**MATERIAL PROVIDED:**
Lemma index_loop_adjacent_pairs (l : list (nat * Series)) :
  for_each (λ i,
      match l !! i, l !! (i + 1)%nat with
      | Some current, Some next_task => overlap_alert current next_task
      | _, _ => Raise IndexError
      end) (seq 0 (length l - 1))
  = for_each (λ '(earlier, later), overlap_alert earlier later)
      (adjacent_pairs l).
Proof.
  induction l as [|a [|b t] IH]; [reflexivity..|].
  replace (length (a :: b :: t) - 1)%nat with (S (length (b :: t) - 1))
    by (simpl; lia).
  rewrite <- cons_seq, <- fmap_S_seq.
  change (adjacent_pairs (a :: b :: t))
    with ((a, b) :: adjacent_pairs (b :: t)).
  cbn [for_each]. rewrite for_each_fmap, <- IH. reflexivity.
Qed.

Lemma sort_cells_two {A : Type} (k : A → cell) (a b : A) :
  cell_leb (k b) (k a) = false → sort_cells k [a; b] = [a; b].
Proof.
  intros Hlt.
  pose proof (sort_cells_perm A k [a; b]) as Hperm.
  pose proof (sort_cells_sorted A k [a; b]) as Hsorted.
  symmetry in Hperm. apply Permutation_length_2_inv in Hperm as [->| E];
    [reflexivity|].
  rewrite E in Hsorted. inversion Hsorted as [|? ? _ Hhd]; subst.
  inversion Hhd; subst. congruence.
Qed.

Lemma overlap_alert_dated (earlier later : nat * Series) (e s : Z)
  (name next_name : cell) :
  earlier.2 !! "end_date" = Some (Timestamp e) →
  later.2 !! "start_date" = Some (Timestamp s) →
  earlier.2 !! "task_name" = Some name →
  later.2 !! "task_name" = Some next_name →
  overlap_alert earlier later
    = Ok (if decide (s < e) then
            [mkAlert (py "info")
               (py "Chevauchement: " ++ py_str name ++ py " et " ++
                py_str next_name) (Some earlier.1)]
          else []).
Proof.
  intros He Hs Hn Hn'. unfold overlap_alert, item.
  rewrite He, Hs, Hn, Hn'. rewrite !bind_Ok. unfold py_gt. simpl.
  destruct (Z.leb_spec e s); case_decide; try lia; reflexivity.
Qed.

Lemma overlapping_tasks_A_B :
  _check_overlapping_tasks frame_A_B
    = Ok [mkAlert (py "info") (py "Chevauchement: TaskA et TaskB") (Some 0%nat)].
Proof.
  unfold _check_overlapping_tasks.
  replace (tasks_of frame_A_B) with (Ok [(0%nat, task_A); (1%nat, task_B)])
    by reflexivity.
  rewrite bind_Ok.
  replace (dropna _ _ _) with (Ok [(0%nat, task_A); (1%nat, task_B)])
    by reflexivity.
  rewrite bind_Ok.
  replace (unique _) with [Str (py "1.1")] by reflexivity.
  cbn [for_each].
  replace (filter _ _) with [(0%nat, task_A); (1%nat, task_B)]
    by reflexivity.
  unfold sort_values.
  replace (one_kind _) with true by reflexivity.
  rewrite sort_cells_two by reflexivity.
  rewrite bind_Ok. cbn [length Nat.sub seq for_each lookup list_lookup Nat.add].
  rewrite (overlap_alert_dated _ _ (jan_ns 10) (jan_ns 5)
             (Str (py "TaskA")) (Str (py "TaskB")))
    by reflexivity.
  reflexivity.
Qed.

Lemma for_each_bind_inv {A B : Type} (f : A → result B)
  (h : B → result (list Alert)) (l : list A) :
  ∀ alerts,
    for_each (λ x, y ← f x; h y) l = Ok alerts →
    ∃ ys, Forall2 (λ x y, f x = Ok y) l ys ∧ for_each h ys = Ok alerts.
Proof.
  induction l as [|x l IH]; intros alerts; simpl.
  - intros E. exists []. by split; [constructor|].
  - destruct (f x) as [y|] eqn:Ex; [rewrite bind_Ok|done].
    destruct (h y) as [found|] eqn:Ey; [rewrite bind_Ok|done].
    destruct (for_each _ l) as [rest|] eqn:El; [rewrite bind_Ok|done].
    intros E. destruct (IH rest eq_refl) as (ys & Hys & Erest).
    exists (y :: ys). split; [by constructor|].
    simpl. by rewrite Ey, bind_Ok, Erest, bind_Ok.
Qed.

(** The rows that the rule keeps are the task rows with phase and both
    dates present. *)
Lemma kept_phased_tasks (df : DataFrame) (tasks kept : list (nat * Series)) :
  tasks_of df = Ok tasks →
  dropna ["phase"; "start_date"; "end_date"] (columns df) tasks = Ok kept →
  kept = phased_tasks df.
Proof.
  unfold tasks_of, dropna, phased_tasks.
  case_decide; [|done]. intros Ht. apply Ok_inj in Ht. subst tasks.
  destruct (filter (λ c, c ∉ columns df) _); [|done].
  intros Hk. apply Ok_inj in Hk. subst kept.
  rewrite list_filter_filter. apply list_filter_iff. intros [i r]. simpl.
  rewrite andb_true_r, !andb_true_iff. tauto.
Qed.

Lemma sort_values_sorted (c : string) (l sorted : list (nat * Series)) :
  sort_values c l = Ok sorted →
  sorted ≡ₚ l ∧
  Sorted (λ a b : nat * Series, cell_leb (get a.2 c) (get b.2 c) = true)
    sorted.
Proof.
  unfold sort_values. destruct (one_kind _); [|done].
  intros E. apply Ok_inj in E. subst sorted.
  split; [apply sort_cells_perm|apply sort_cells_sorted].
Qed.

Lemma for_each_findings {A : Type} (body : A → result (list Alert))
  (l : list A) :
  ∀ out, for_each body l = Ok out →
    ∃ fs, Forall2 (λ x f, body x = Ok f) l fs ∧ out = concat fs.
Proof.
  induction l as [|x l IH]; intros out; simpl.
  - intros E. apply Ok_inj in E. subst. exists []. by split; [constructor|].
  - destruct (body x) as [found|] eqn:Ex; [rewrite bind_Ok|done].
    destruct (for_each body l) as [rest|] eqn:El; [rewrite bind_Ok|done].
    intros E. apply Ok_inj in E. subst.
    destruct (IH rest eq_refl) as (fs & Hfs & ->).
    exists (found :: fs). by split; [constructor|].
Qed.

Lemma elem_of_unique (l : list cell) (x : cell) : x ∈ unique l ↔ x ∈ l.
Proof.
  induction l as [|y l IH]; simpl; [done|].
  rewrite !elem_of_cons, list_elem_of_filter, IH.
  destruct (decide (x = y)); tauto.
Qed.

Lemma NoDup_unique (l : list cell) : NoDup (unique l).
Proof.
  induction l as [|y l IH]; simpl; constructor.
  - rewrite list_elem_of_filter. tauto.
  - by apply NoDup_filter.
Qed.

**BRIEF:** Would you please write out, exactly and with no other lines, the stretch of the listing above from the line containing "induction l as [|a" through the line containing "with ((a, b) :: adjacent_pairs (b :: t))."?

**YOUR RESPONSE:**
  induction l as [|a [|b t] IH]; [reflexivity..|].
  replace (length (a :: b :: t) - 1)%nat with (S (length (b :: t) - 1))
    by (simpl; lia).
  rewrite <- cons_seq, <- fmap_S_seq.
  change (adjacent_pairs (a :: b :: t))
    with ((a, b) :: adjacent_pairs (b :: t)).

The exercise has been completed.